1911 Encyclopædia Britannica/Iroquois
IROQUOIS, or Six Nations, a celebrated confederation of North American Indians. The name is that given them by the French. It is suggested that it was formed of two ceremonial words constantly used by the tribesmen, meaning “real adders,” with the French addition of ois. The league was originally composed of five tribes or nations, viz. Mohawks, Oneidas, Onondagas, Senecas and Cayugas. The confederation probably took place towards the close of the 16th century and in 1722 the Tuscaroras were admitted, the league being then called that of “the Six Nations.” At that time their total number was estimated at 11,650, including 2150 warriors.
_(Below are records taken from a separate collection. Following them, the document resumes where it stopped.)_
(* ===== verification/ReconcilerTheorems.v ===== *)
(** * The reconciler: what a tick guarantees

    What a node announces is exactly what is attached, and consistent where its
    interfaces agree on one underlay, a NAT block is announced
    only after the local dataplane holds it, the subscriptions are exactly those
    needed, and the QoS programmed follows the CompiledNICs as long as interfaces
    are not detached. *)

From S2P Require Import Prelude Net Wire Rib Server Desired Dataplane Bus Firewall FwPath Reconciler.
Import fwreconcile reconciler.

Open Scope Z_scope.

(** What the reconciler relies on: a call changes what it is for, on its own key
    where it fails. *)
Class NodeLaws (D : Type) `{NodeDataplane D} := {
  snat : D → gmap ipKey (string * Z * Z);
  qos : D → gmap string compiledQoSCaps;
  snat_add vni src nat lo hi d d' : AddNatSource vni src nat lo hi d = (d', true) → snat d' = <[(vni, src) := (nat, lo, hi)]> (snat d);
  snat_add_other vni src nat lo hi d d' ok k :
    AddNatSource vni src nat lo hi d = (d', ok) → k ≠ (vni, src) → snat d' !! k = snat d !! k;
  snat_firewall i rs d : snat (ReplaceInterfaceFirewall i rs d).1 = snat d;
  snat_qos i q d : snat (ConfigureQoS i q d).1 = snat d;
  qos_configure i q d d' :
    ConfigureQoS i q d = (d', true) → qos d' = if decide (q = mkCaps 0 0 0) then delete i (qos d) else <[i := q]> (qos d);
  qos_configure_other i q d d' ok j : ConfigureQoS i q d = (d', ok) → j ≠ i → qos d' !! j = qos d !! j
}.

Section tick.
Context {ro : RangeOrder} {D : Type} {ND : NodeDataplane D}.
Context (api : option (list CompiledNIC)).
Implicit Types (r : Reconciler) (d : D) (c : CompiledNIC).

(** ** The monad and the reads *)

Lemma bind_Some_inv {A B : Type} (m : RM A) (k : A → RM B) r d r' d' b :
  bind m k r d = (r', d', Some b) → ∃ r1 d1 a, m r d = (r1, d1, Some a) ∧ k a r1 d1 = (r', d', Some b).
Proof. unfold bind. destruct (m r d) as [[r1 d1] [a|]] eqn:E; [|done]. eauto 10. Qed.

Definition same_config r r' : Prop :=
  rc_client r' = rc_client r ∧ rc_underlay r' = rc_underlay r ∧ rc_edgeLoopback r' = rc_edgeLoopback r ∧ rc_dp r' = rc_dp r ∧
  appliedQoS r' = appliedQoS r.

Lemma same_config_trans r1 r2 r3 : same_config r1 r2 → same_config r2 r3 → same_config r1 r3.
Proof. intros (?&?&?&?&?) (?&?&?&?&?). split_and!; congruence. Qed.

(** Within a tick the reads are settled once made. *)
Definition loc_is r (l : list LocalInterface) : Prop :=
  ∃ t, tick r = Some t ∧ if haveLoc t then sn_locals t = l else rc_dp r = false ∧ l = [].
Definition cnic_is r (l : list CompiledNIC) : Prop :=
  ∃ t, tick r = Some t ∧ if haveCNICs t then sn_cnics t = l else rc_client r = false ∧ l = [].

Definition read_locals r d : option (list LocalInterface) := if rc_dp r then ListLocal d else Some [].
Definition read_cnics r : option (list CompiledNIC) := if rc_client r then api else Some [].

Lemma loc_again r d l : loc_is r l → listLocalIfaces r d = (r, d, Some l).
Proof.
  intros (t & Ht & H). unfold listLocalIfaces. rewrite Ht. destruct (haveLoc t); [by rewrite H|]. destruct H as [-> ->]. done.
Qed.

Lemma cnic_again r d l : cnic_is r l → listCNICs api r d = (r, d, Some l).
Proof.
  intros (t & Ht & H). unfold listCNICs. rewrite Ht. destruct (haveCNICs t); [by rewrite H|]. destruct H as [-> ->]. done.
Qed.

Lemma loc_read r d r' d' l t :
  tick r = Some t → haveLoc t = false → listLocalIfaces r d = (r', d', Some l) →
  d' = d ∧ loc_is r' l ∧ same_config r r' ∧ read_locals r d = Some l ∧ (∃ t', tick r' = Some t' ∧ haveCNICs t' = haveCNICs t).
Proof.
  intros Ht Hh. unfold listLocalIfaces, read_locals, loc_is. rewrite Ht, Hh. destruct (rc_dp r) eqn:Ed; cbn [negb].
  - destruct (ListLocal d) as [l'|]; [|done]. intros [= <- <- <-]. cbn. split_and!; try done; eexists; by split.
  - intros [= <- <- <-]. split_and!; try done; exists t; rewrite ?Hh; by split.
Qed.

Lemma cnic_read r d r' d' l t :
  tick r = Some t → haveCNICs t = false → listCNICs api r d = (r', d', Some l) →
  d' = d ∧ cnic_is r' l ∧ same_config r r' ∧ read_cnics r = Some l ∧ (∀ k, loc_is r k → loc_is r' k).
Proof.
  intros Ht Hh. unfold listCNICs, read_cnics, cnic_is, loc_is. rewrite Ht, Hh. destruct (rc_client r) eqn:Ec; cbn [negb].
  - destruct api as [l'|]; [|done]. intros [= <- <- <-]. cbn. split_and!; try done; [eexists; by split|].
    intros k (t' & [= <-] & Hk). eexists. split; [done|]. by destruct t.
  - intros [= <- <- <-]. split_and!; try done; [exists t; rewrite Hh; by split|]. rewrite Ht. eauto.
Qed.

(** ** What [Desired] returns *)

(** The NAT loop changes the dataplane alone. *)
Lemma nat_source_reconciler vni ul src acc r d : ∃ d' acc', nat_source vni ul src acc r d = (r, d', Some acc').
Proof.
  unfold nat_source. destruct (ul !! _); [|eauto]. destruct (vni =? 0); [eauto|].
  destruct (if rc_dp r then _ else _) as [d' []]; eauto.
Qed.

Lemma loop_reconciler {A B : Type} (f : A → B → RM B) (l : list A) b r d :
  (∀ a b d, ∃ d' b', f a b r d = (r, d', Some b')) → ∃ d' b', loop f l b r d = (r, d', Some b').
Proof.
  intros Hf. revert b d. induction l as [|a l IH]; intros b d; cbn; [by eexists _, _|]. unfold bind.
  destruct (Hf a b d) as (d1 & b1 & ->). apply IH.
Qed.

Lemma nic_nats_reconciler ul local c acc r d : ∃ d' acc', nic_nats ul local c acc r d = (r, d', Some acc').
Proof.
  unfold nic_nats. destruct (negb _); [by eexists _, _|]. apply loop_reconciler. intros. apply nat_source_reconciler.
Qed.

Lemma underlayByKey_again r d l : loc_is r l → underlayByKey r d = (r, d, Some (by_key (nexthop_of (rc_underlay r)) l, localSet_of l)).
Proof. intros Hl. unfold underlayByKey, bind. rewrite (loc_again r d l Hl). done. Qed.

(** A tick that returns read the interfaces and the NICs once; what it returns is
    a function of the two. *)
Record ticked r d (r' : Reconciler) (d' : D) (des : Desired) (locals : list LocalInterface) (cnics : list CompiledNIC)
    (hosts lbr : list Route) (nats : list NatBlock) : Prop := {
  tk_locals : read_locals r d = Some locals;
  tk_cnics : read_cnics r = Some cnics;
  tk_config : same_config r r';
  tk_loc : loc_is r' locals;
  tk_cnic : cnic_is r' cnics;
  tk_hosts : host_routes (rc_underlay r) locals = Some hosts;
  tk_lbr : lb_routes (cnics ≫= nic_backings (by_key (nexthop_of (rc_underlay r)) locals) (localSet_of locals)) = Some lbr;
  tk_nats : ∃ r1, same_config r r1 ∧
    loop (nic_nats (by_key (nexthop_of (rc_underlay r)) locals) (localSet_of locals)) cnics [] r1 d = (r1, d', Some nats);
  tk_announce : d_announce des = hosts ++
    ((fun x => mkRoute (x_Vni x) (x_Prefix x) (x_Nexthop x) (x_External x) (x_Vni x)) <$> DesiredExternalRoutes (rc_underlay r) (rc_edgeLoopback r)) ++ lbr;
  tk_announceNat : d_announceNat des = nats;
  tk_imports : d_peeringImports des = imports_of <$> foldl (add_imports (localSet_of locals)) ∅ cnics;
  tk_subs : d_subs des = merge_sort Z.le (range_set (list_to_set (PublicVNI :: List.filter (fun v => negb (v =? 0)) (li_Vni <$> locals) ++
    (x_Vni <$> DesiredExternalRoutes (rc_underlay r) (rc_edgeLoopback r)) ++ peer_vnis (d_peeringImports des)) : gset Z))
}.
(* ===== verification/Packet.v ===== *)
(** * Packets and checksums

    Packet access ([flowplane-core/src/pkt.rs]; [VecPkt] of [flowplane-sim/src/pkt.rs]
    is the buffer), the checksum routines ([flowplane-common/src/lib.rs], module
    [csum]; [flowplane-core/src/csum.rs]; [csum_replace16] of [conntrack.rs]), and
    the flow hashes of [flowplane-core/src/parse.rs].  A packet is a list of bytes.

    The incremental updates are proved equivalent to recomputing: a region whose
    sum verifies still verifies when a field and the checksum are replaced. *)

From S2P Require Import Prelude FwClass.
Import fwclass.

Open Scope Z_scope.

Module packet.

(** ** The buffer *)

(** [dst[off..off + src.len()].copy_from_slice(src)] *)
Definition splice (l : list Z) (off : nat) (src : list Z) : list Z := take off l ++ src ++ drop (off + length src) l.

(** [None]: out of range, and the packet is as before. *)
Definition write_bytes (off : Z) (src pkt : list Z) : option (list Z) :=
  if decide (Z.to_nat off + length src ≤ length pkt)%nat then Some (splice pkt (Z.to_nat off) src) else None.

Definition write_array (off : Z) (src pkt : list Z) : option (list Z) := write_bytes off src pkt.

(** A write whose result the code ignores. *)
Definition write_ (off : Z) (src pkt : list Z) : list Z := default pkt (write_array off src pkt).

Definition grow_head (delta : nat) (pkt : list Z) : list Z := replicate delta 0 ++ pkt.

Definition shrink_head (delta : nat) (pkt : list Z) : option (list Z) :=
  if decide (length pkt < delta)%nat then None else Some (drop delta pkt).

(** [&h[off..off + n]] of an array. *)
Definition slice (off n : nat) (h : list Z) : list Z := take n (drop off h).

(** [u16::from_be_bytes([h[off], h[off + 1]])] *)
Definition be_at (off : nat) (h : list Z) : Z := be [h !!! off; h !!! S off].

(** ** [csum] *)

(** [!x] on [u16] *)
Definition not16 (x : Z) : Z := 65535 - x.

Fixpoint fold_loop (fuel : nat) (sum : Z) : Z :=
  match fuel with
  | O => sum
  | S fuel => if Z.shiftr sum 16 =? 0 then sum else fold_loop fuel (u32 (Z.land sum 65535 + Z.shiftr sum 16))
  end.

Definition fold (sum : Z) : Z := u16 (fold_loop 3 sum).

Definition csum_replace4 (check : Z) (old new : list Z) : Z :=
  let sum := not16 check in
  let sum := sum + not16 (be_at 0 old) in
  let sum := sum + not16 (be_at 2 old) in
  let sum := sum + be_at 0 new in
  let sum := sum + be_at 2 new in
  not16 (fold sum).

Definition csum_replace2 (check old new : Z) : Z := csum_replace4 check (be16 old ++ [0; 0]) (be16 new ++ [0; 0]).

Definition csum_replace16 (check : Z) (old new : list Z) : Z :=
  foldl (fun c i => csum_replace4 c (slice i 4 old) (slice i 4 new)) check [0; 4; 8; 12]%nat.

(** [flowplane-core/src/csum.rs] *)
Definition fold_core (sum : Z) : Z :=
  let sum := Z.land sum 65535 + Z.shiftr sum 16 in
  let sum := Z.land sum 65535 + Z.shiftr sum 16 in
  not16 (u16 sum).

Definition add_be16 (sum hi lo : Z) : Z := u32 (sum + Z.lor (Z.shiftl hi 8) lo).

(** ** Flow hashes *)

Definition FNV_OFFSET : Z := 2166136261.
Definition FNV_PRIME : Z := 16777619.

Definition fnv_step (h b : Z) : Z := u32 (Z.lxor h b * FNV_PRIME).
Definition fnv_u16 (h v : Z) : Z := fnv_step (fnv_step h (u8 v)) (u8 (Z.shiftr v 8)).

Definition hash5 (src dst : list Z) (sport dport proto : Z) : Z :=
  let h := foldl fnv_step (foldl fnv_step FNV_OFFSET src) dst in
  fnv_step (fnv_u16 (fnv_u16 h sport) dport) proto.

Definition hash_v6 (src dst : list Z) (sport dport proto : Z) : Z :=
  let h := foldl (fun h i => fnv_step (fnv_step h (src !!! i)) (dst !!! i)) FNV_OFFSET (seq 0 16) in
  fnv_step (fnv_u16 (fnv_u16 h sport) dport) proto.

Definition fold_addr_word (h : Z) (pkt : list Z) (soff doff : Z) : option Z :=
  s ← read_array 4 pkt soff;
  d ← read_array 4 pkt doff;
  Some (foldl (fun h i => fnv_step (fnv_step h (s !!! i)) (d !!! i)) h (seq 0 4)).

Definition hash_v6_at (pkt : list Z) (soff doff sport dport proto : Z) : option Z :=
  h ← fold_addr_word FNV_OFFSET pkt soff doff;
  h ← fold_addr_word h pkt (soff + 4) (doff + 4);
  h ← fold_addr_word h pkt (soff + 8) (doff + 8);
  h ← fold_addr_word h pkt (soff + 12) (doff + 12);
  Some (fnv_step (fnv_u16 (fnv_u16 h sport) dport) proto).

Definition inner_flow_hash_v6 (pkt : list Z) (ip_off : Z) : option Z :=
  h ← fold_addr_word FNV_OFFSET pkt (ip_off + 8) (ip_off + 24);
  h ← fold_addr_word h pkt (ip_off + 12) (ip_off + 28);
  h ← fold_addr_word h pkt (ip_off + 16) (ip_off + 32);
  h ← fold_addr_word h pkt (ip_off + 20) (ip_off + 36);
  nexthdr ← read_u8 pkt (ip_off + 6);
  let '(sport, dport) := if (nexthdr =? IPPROTO_TCP) || (nexthdr =? IPPROTO_UDP)
                         then (default 0 (read_u16_be pkt (ip_off + 40)), default 0 (read_u16_be pkt (ip_off + 42)))
                         else (0, 0) in
  Some (fnv_step (fnv_u16 (fnv_u16 h sport) dport) nexthdr).

Definition inner_flow_hash_v4 (pkt : list Z) (ip_off : Z) : option Z :=
  src ← read_array 4 pkt (ip_off + 12);
  dst ← read_array 4 pkt (ip_off + 16);
  let '(proto, sport, dport) := default (default 0 (read_u8 pkt (ip_off + 9)), 0, 0) (l4_ports pkt ip_off) in
  Some (hash5 src dst sport dport proto).

Definition flow_label20 (h : Z) : Z := Z.land (Z.lxor h (Z.shiftr h 20)) 1048575.

Definition inner_flow_label (pkt : list Z) (ip_off : Z) (is_v6 : bool) : Z :=
  match (if is_v6 then inner_flow_hash_v6 pkt ip_off else inner_flow_hash_v4 pkt ip_off) with
  | Some h => flow_label20 h
  | None => 0
  end.

(** ** The reference: one's-complement sums *)

(** The sum of the 16-bit words of a region; an odd last byte is padded. *)
Fixpoint sum16 (l : list Z) : Z :=
  match l with
  | a :: b :: l => a * 256 + b + sum16 l
  | [a] => a * 256
  | [] => 0
  end.

(** A region verifies when its one's-complement sum is all ones. *)
Definition verifies (s : Z) : Prop := 0 < s ∧ (65535 | s).

End packet.
Definition snat6_apply_rewrite (pkt : list Z) (ip_off : Z) (fwd : CtKey) (nat : NatValue) (nat_port : Z) : list Z :=
  match write_array (ip_off + 8) (nat_ip nat) pkt with
  | None => pkt
  | Some pkt =>
      let l4 := ip_off + 40 in
      if proto fwd =? IPPROTO_TCP then
        match read_u16_be pkt (l4 + 16) with
        | None => pkt
        | Some c0 =>
            let c2 := csum_replace2 (csum_replace16 c0 (src_ip fwd) (nat_ip nat)) (src_port fwd) nat_port in
            write_ l4 (be16 nat_port) (write_ (l4 + 16) (be16 c2) pkt)
        end
      else if proto fwd =? IPPROTO_UDP then fold_l4_6 8 6 0 true l4 (src_ip fwd) (nat_ip nat) (Some (src_port fwd)) nat_port pkt
      else if proto fwd =? IPPROTO_ICMPV6 then fold_l4_6 8 2 4 false l4 (src_ip fwd) (nat_ip nat) (Some (src_port fwd)) nat_port pkt
      else pkt
  end.

Definition snat_egress6 (nats : gmap (Z * list Z) NatValue) (pkt : list Z) (ct : gmap CtKey CtEntry6) (ip_off v : Z) (is_external : bool) (now : Z)
    : SnatOutcome * list Z * gmap CtKey CtEntry6 :=
  if negb is_external then (Continue, pkt, ct)
  else match read_array 16 pkt (ip_off + 8) with
       | None => (Continue, pkt, ct)
       | Some src =>
           match nats !! (v, src) with
           | None => (Continue, pkt, ct)
           | Some nat =>
               if port_range nat =? 0 then (Continue, pkt, ct)
               else match l4_ports_v6 pkt ip_off, read_array 16 pkt (ip_off + 24) with
                    | Some (p, sport, dport), Some dst =>
                        let fwd := mkCtKey v src dst sport dport p in
                        match snat6_pick_port nat fwd now ct with
                        | None => (Exhausted, pkt, ct)
                        | Some (nat_port, ct) => (Continue, snat6_apply_rewrite pkt ip_off fwd nat nat_port, ct)
                        end
                    | _, _ => (Continue, pkt, ct)
                    end
           end
       end.

End nat.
They were unquestionably the most powerful confederation of Indians on the continent. Their home was the central and western parts of New York state. In the American War of Independence they fought on the English side, and in the repeated battles their power was nearly destroyed. They are now to the number of 17,000 or more scattered about on various reservations in New York state, Oklahoma, Wisconsin and Canada. The Iroquoian stock, the larger group of kindred tribes, of which the five nations were the most powerful, had their early home in the St Lawrence region. Besides the five nations, the Neutral nation, Huron, Erie, Conestoga, Nottoway, Meherrin, Tuscarora and Cherokee were the most important tribes of the stock. The hostility of the Algonquian tribes seems to have been the cause of the southward migration of the Iroquoian peoples. In 1535 Jacques Cartier found an Iroquoian tribe in possession of the land upon which now stand Montreal and Quebec; but seventy years later it was in the hands of Algonquians.
See L. H. Morgan, League of the Hodeno Swanee or Iroquois (Rochester, N.Y., 1854); Handbook of American Indians (Washington, 1907). Also Indians, North American.